In the original video that was released and in subsequent reporting, there are details that were not immediately obvious:

  • We can infer that this is not the first time this hospital has had trouble with the police department, because the Hospital and the police department at some point entered into an agreement that they would only attempt to draw blood from patients if: 1) The patient is under arrest; 2) The officer has a warrant; or 3) The patient consents. This is actually what the law says, which makes you wonder what happened previously that prompted them to require the police department to put it in a written agreement? The nurse is reading from this agreement as she speaks to the officer before the officer flips out.
  • The nurse is not an inexperienced newby. She is the head of the University of Utah Hospital’s Burn Unit.
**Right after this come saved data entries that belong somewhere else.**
(* ===== verification/_CoqProject ===== *)
-Q . S2P
Prelude.v
Calls.v
RustStr.v
Floats.v
CoreObservability.v
Json.v
NopModels.v
ErrorCodes.v
CoreFrames.v
CoreCodec.v
CoreCache.v
NcpFrames.v
NcpHandshake.v
NcpSession.v
NcpFailover.v
NopFrames.v
NopDag.v
NopMapper.v
NopCondition.v
NopConditionSpec.v
NopStore.v
NopCallback.v
NopDelegation.v
NopOrchestrator.v
NopOrchestratorSpec.v
NwpTopology.v
NwpFence.v
NdpFrames.v
NdpRegistry.v
NdpProfile.v
NipFrames.v
NipDer.v
NipX509.v
NipVerifier.v
NipSigner.v
NdpValidator.v
NipRa.v
NipCaStore.v
NipCaService.v
NipCaSpec.v
NwpContext.v
NwpContextSpec.v
NwpMemory.v
NwpQuery.v
NwpQuerySpec.v
NwpAction.v
NwpActionSpec.v
NipReputation.v
NwpReputation.v
NwpAnchor.v
NwpAnchorSpec.v
NwpAnchorClient.v
NopProfile.v
NopProfileSpec.v
NwpComplex.v
NwpComplexSpec.v
NwpLlm.v
NwpLlmSpec.v
NipX509Builder.v
NipAcme.v
NipAcmeClient.v
NipAcmeSpec.v
NipAcmeFlow.v
NipCaRouter.v
NipCaSqlStore.v
NpsConformance.v
NipCaRouterSpec.v
NipCaClient.v
NwpFrames.v
NwpProfile.v
NwpBridge.v
NwpBridgeMcp.v
NwpBridgeServer.v
NwpBridgeSpec.v
NwpSqlProvider.v
NwpNative.v
NopClient.v
NipIdentity.v
CaServer.v
CaServerSpec.v
(** [format!("{v:.16}")]. *)
Definition fmt_16 (v : spec_float) : string :=
  match v with
  | S754_nan => "NaN"
  | S754_infinity neg => (if neg then "-" else "") +:+ "inf"
  | S754_zero neg => (if neg then "-" else "") +:+ "0." +:+ digits_n 16 0
  | S754_finite neg m e =>
    let scaled := if 0 <=? e then Z.pos m * 2 ^ e * 10 ^ 16 else div_half_even (Z.pos m * 10 ^ 16) (2 ^ (- e)) in
    (if neg then "-" else "") +:+ fmt_Z (scaled / 10 ^ 16) +:+ "." +:+ digits_n 16 scaled
  end.

(** [trim_end_matches(c)]. *)
Fixpoint trim_end (c : ascii) (s : string) : string :=
  match s with
  | EmptyString => ""
  | String.String a r =>
    let t := trim_end c r in if Ascii.eqb a c && is_empty t then "" else String.String a t
  end.

Definition format_double (v : spec_float) : string :=
  let fraction := trim_end "." (trim_end "0" (fmt_16 v)) in
  match whole v with Some n => if Z.abs n <? 10 ^ 15 then fmt_Z n else fraction | None => fraction end.

(** *** The exposition *)

Definition label_char (a : ascii) : string :=
  let c := byte_of a in
  if c =? 92 then String.String backslash (String.String backslash "")
  else if c =? 34 then String.String backslash quote_s
  else if c =? 10 then String.String backslash "n"
  else String.String a "".
Fixpoint label_chars (s : string) : string :=
  match s with EmptyString => "" | String.String a r => label_char a +:+ label_chars r end.
Definition label_special (b : Z) : bool := (b =? 92) || (b =? 34) || (b =? 10).
Definition escape_label (v : string) : string :=
  if negb (existsb label_special (bytes_of v)) then v else label_chars v.

Definition newline : string := String.String "010"%char "".

Definition metric_header (name help kind : string) : string :=
  "# HELP " +:+ name +:+ " " +:+ help +:+ newline +:+ "# TYPE " +:+ name +:+ " " +:+ kind +:+ newline.

(** The labels of a cell, read back from its key. *)
Definition cell_labels (labels : list string) (key : string) : list (string * string) :=
  let parts := split_on CELL_SEPARATOR key in imap (fun i l => (l, default "" (parts !! i))) labels.
Definition label_text (lv : string * string) : string :=
  fst lv +:+ "=" +:+ quote_s +:+ escape_label (snd lv) +:+ quote_s.
Definition cell_line (name : string) (labels : list string) (cell : string * spec_float) : string :=
  name +:+ (if labels is [] then "" else "{" +:+ join "," (map label_text (cell_labels labels (fst cell))) +:+ "}")
  +:+ " " +:+ format_double (snd cell) +:+ newline.

Section render.
(** The order in which a hash table is gone through. *)
Context (hash_order : PromCells -> list (string * spec_float)).

Definition counter_write_to (c : PromCounter) : string :=
  metric_header (pc_name c) (pc_help c) "counter"
  +:+ foldr String.app "" (map (cell_line (pc_name c) (pc_labels c)) (hash_order (pc_cells c))).
Definition gauge_write_to (g : PromGauge) : string :=
  metric_header (pg_name g) (pg_help g) "gauge" +:+ pg_name g +:+ " " +:+ format_double (pg_value g) +:+ newline.
Definition render (r : MetricsRegistry) : string :=
  foldr String.app "" (map (fun e => match e with MCounter c => counter_write_to c | MGauge g => gauge_write_to g end) r).
End render.

(** ** Log lines *)

Inductive LogLevel : Type := LTrace | LDebug | LInfo | LWarn | LError | LCritical | LNone.
#[export] Instance LogLevel_eq_dec : EqDecision LogLevel.
Proof. solve_decision. Defined.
  • She was also a two-time Olympian.
  • The nurse’s supervisor was on speakerphone also explaining to the officer why he could not draw blood from the patient. When her supervisor suggests that the officer should not be threatening the nurse is the moment that the officer flips out.
  • After the assault and arrest, the officer keeps talking on his bodycam. He suggests to another officer that, in the future, he will only bring transients to the hospital who can’t pay their bills.
  • He can also be heard conspiring with another officer about how they can get around the warrant requirement in the future and what they should have done differently this time. Not to avoid assaulting a nurse, but to get an illegal blood sample without a judicial warrant.
  • Since the incident, the Utah Hospital “has imposed new restrictions on law enforcement, including barring officers from patient-care areas and from direct contact with nurses.” Can we agree that something is wrong when a hospital has to bar officers from direct contact with nurses to protect hospital staff and patients from the police?
  • Payne was fired from his second job as a paramedic after the video was released. He was not fired from his law enforcement job but was placed on paid administrative leave from the police force. Neither of these things happened until the video released. The incident happened on July 26, the video was not released until a month after the incident. The police force and the ambulance company that Payne worked for knew about the incident. The police department’s only action was to move Payne to a different job so that he did not have contact with the hospital. Neither the Salt Lake City Police nor the ambulance company took any real action against the officer until the video was released and went viral.
  • The officer is still employed by the Salt Lake Police, is still drawing a paycheck, and has not been charged with any crimes over a month after the assault.
  • The patient was a police officer from another jurisdiction who was working his second job as a truck driver at the time of the accident…
  • The Salt Lake City District Attorney and the FBI have announced that they are investigating the incident. More than a month after the incident and no arrest, but they are investigating. If only there was a video to make their job easier….

Why was the officer trying to draw blood from a bystander victim of a police chase? Why did the police department and ambulance company fail to react before the video of the assault went viral?